Лишь будущий член политбюро ЦК КПСС Медведев влепил мне трояк, но тут я сам напросился. У него была бредовая теория НЭПа собственного изобретения (НЭП начинался 25 октября 1917 года, прерывался на период военного коммунизма и, возобновившись, продолжался аж до 1939 года, то есть до полного построения социализма в одной, отдельно взятой, стране). Сроки НЭПа были его любимым дополнительным вопросом на экзамене — так он узнавал, ходит студент к нему на лекции или нет. На лекции я, понятно, не ходил, но про дополнительный вопрос мне рассказали заранее. Однако и нести такой вздор — пусть и на экзамене — мне не хотелось. Поэтому, услышав роковой вопрос, я начал: «Если верить вашим лекциям…» — «Ах так! Значит, им можно и не верить!» — перебил будущий идеолог перестройки и влепил мне трояк. Из-за которого, кстати, я не получил диплома с отличием.
Справедливо считается, что хамство, бестактность и (несколько шире) неумение корректно сформулировать пусть и верную мысль является одним из самых пагубных моих недостатков. Лет двадцать назад я пересказал своему другу, вполне преуспевшему и в советские времена, не поступившись, однако же, собственным достоинством, профессору, университетскую историю и спросил, как бы он выпутался из ситуации на экзамене. Мой друг не задумался ни на минуту: «Вы нас учили…»
Вот как, оказывается, следовало мне срезать экзаменатора — и тогда, не исключено, я бы и сам, подобно своему другу, стал профессором к тридцати пяти годам. Но не судьба.
Школьная историчка отличалась, впрочем, не только партийной эрудицией. Преподаватель физкультуры выдал своим любимцам (в число которых я входил, как чемпион и лидер шахматистов нашего Фрунзенского района) запасные ключи от спортзала, чем мы и пользовались во время школьных вечеров и помимо этого. Я, впрочем, исключительно в целях распития. И вот однажды, запасшись бутылками вермута, мы поднялись на шестой этаж в спортзал. Увы, физкультурник был уже там, а за спиной у него маячила историчка. В строгом английском костюме, как всегда, но при ближайшем рассмотрении — лишь в строгом английском жакете.
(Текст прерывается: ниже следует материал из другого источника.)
Lemma context_vars_other (l : list (string * pyconst)) (m : gmap string cvalue)
  (n : string) :
  n ∉ l.*1 ->
  fold_left (fun d cv => <[cv.1 := ContextVar cv.2]> d) l m !! n = m !! n.
Proof.
  revert m. induction l as [|[k v] l IH]; intros m Hn; simpl; [reflexivity|].
  rewrite IH.
  - apply lookup_insert_ne. intros ->. apply Hn. simpl. apply list_elem_of_here.
  - intros Hin. apply Hn. simpl. apply list_elem_of_further, Hin.
Qed.

Section TemplateFunction.
Context `{Collaborators} `{ContextStore}.

(** X16: [getcontexts] gives one dictionary per result of the host, in
    the order of the results, and the dictionary of a result is the
    rendering context that [generate] builds for the source of the result,
    with the context variables of that source assigned on top. *)
Theorem get_contexts_per_result (tr : list event) (name value : pyconst) :
  get_contexts tr name value =
  map (fun source =>
         fold_left (fun d cv => <[cv.1 := ContextVar cv.2]> d)
                   (contexts_of_source tr source)
                   (FileData <$> context_dict tr source))
      (contexts_get_contexts tr name value).
Proof.
  unfold get_contexts. rewrite fold_left_snoc_map. simpl.
  apply map_ext. intros source. unfold get_contexts_entry, context_dict.
  f_equal. destruct (sources_get_source tr source) as [src|].
  - destruct (sources_get_targets tr source) as [|t [|t' ts]];
      rewrite !fmap_insert, fmap_empty; reflexivity.
  - rewrite fmap_empty. reflexivity.
Qed.
(** [new Map(taskIds.map((id, index) => [id, index]))]: entries are inserted
    from left to right, so an id listed more than once keeps its last
    index. *)
Definition orderMap (taskIds : list Z) : gmap Z Z :=
  foldl (λ m entry, <[entry.1 := entry.2]> m) ∅
        (imap (λ index i, (i, Z.of_nat index)) taskIds).

(** [orderMap.get(id) ?? Number.MAX_SAFE_INTEGER] *)
Definition orderOf (m : gmap Z Z) (t : Task) : Z :=
  default MAX_SAFE_INTEGER (m !! id t).

Definition updateTaskOrder (taskIds : list Z) (w : World) : World :=
  let s := slice w in
  let m := orderMap taskIds in
  saveToLocalStorage
    (setSlice {| tasks := arraySort (λ a b, orderOf m a - orderOf m b) (tasks s);
                 nextId := nextId s; deletedIds := deletedIds s |} w).

Definition resetToSampleData (w : World) : World :=
  let w1 := removeItem "nextId" (removeItem "tasks" w) in
  let '(ts, n) := loadTasksFromStorage (localStorage w1) in
  setSlice {| tasks := ts; nextId := n; deletedIds := [] |} w1.

(** The actions exported by the slice, and the reducer dispatching on
    them. *)
Inductive Action :=
  | AddTask (fields : TaskFields)
  | UpdateTask (p : TaskPatch)
  | ToggleTaskStatus (i : Z)
  | DeleteTask (i : Z)
  | UpdateTaskOrder (taskIds : list Z)
  | ResetToSampleData.

Definition reducer (a : Action) (w : World) : World :=
  match a with
  | AddTask fields => addTask fields w
  | UpdateTask p => updateTask p w
  | ToggleTaskStatus i => toggleTaskStatus i w
  | DeleteTask i => deleteTask i w
  | UpdateTaskOrder taskIds => updateTaskOrder taskIds w
  | ResetToSampleData => resetToSampleData w
  end.

(** Dispatching a sequence of actions, first action first. *)
Definition dispatchAll (actions : list Action) (w : World) : World :=
  foldl (λ w a, reducer a w) w actions.

(** ** Text primitives *)

Definition unit_code (c : ascii) : N := N_of_ascii c.

(** [toLowerCase] on one code unit: A-Z, and the Latin-1 capitals
    U+00C0-U+00DE except the multiplication sign U+00D7, move up by 32.
    On text of units below 256 [String.prototype.toLowerCase] acts unit by
    unit in this way; its context-sensitive rules (the final sigma) concern
    units outside this range, which the embedding does not represent. *)
Definition lowerUnit (c : ascii) : ascii :=
  let n := unit_code c in
  if ((65 <=? n) && (n <=? 90) ||
      (192 <=? n) && (n <=? 222) && negb (n =? 215))%N
  then ascii_of_N (n + 32) else c.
На следующее утро она, однако, рассказывала нам о моральном кодексе строителей коммунизма с обычной невозмутимостью.
Редкостной сволочью была — или, во всяком случае, казалась нам — завучиха по кличке Уклейка. Но, наверное, и была: иначе ее не оставили бы в партии и на службе после того, как ее сын — знаменитый Револьт Пименов, ныне покойный, — сел за антисоветскую деятельность. Ситуация, как обычно, осложнялась тем, что защитницей на процессе — правда, защитницей не самого Пименова, а его жены Ирины Вербловской — была моя мать. «Не потерплю, — доверительно говорила ей Уклейка, — чтобы мой чистый голубь сидел в тюрьме, а ваш антисоветчик разгуливал на свободе!»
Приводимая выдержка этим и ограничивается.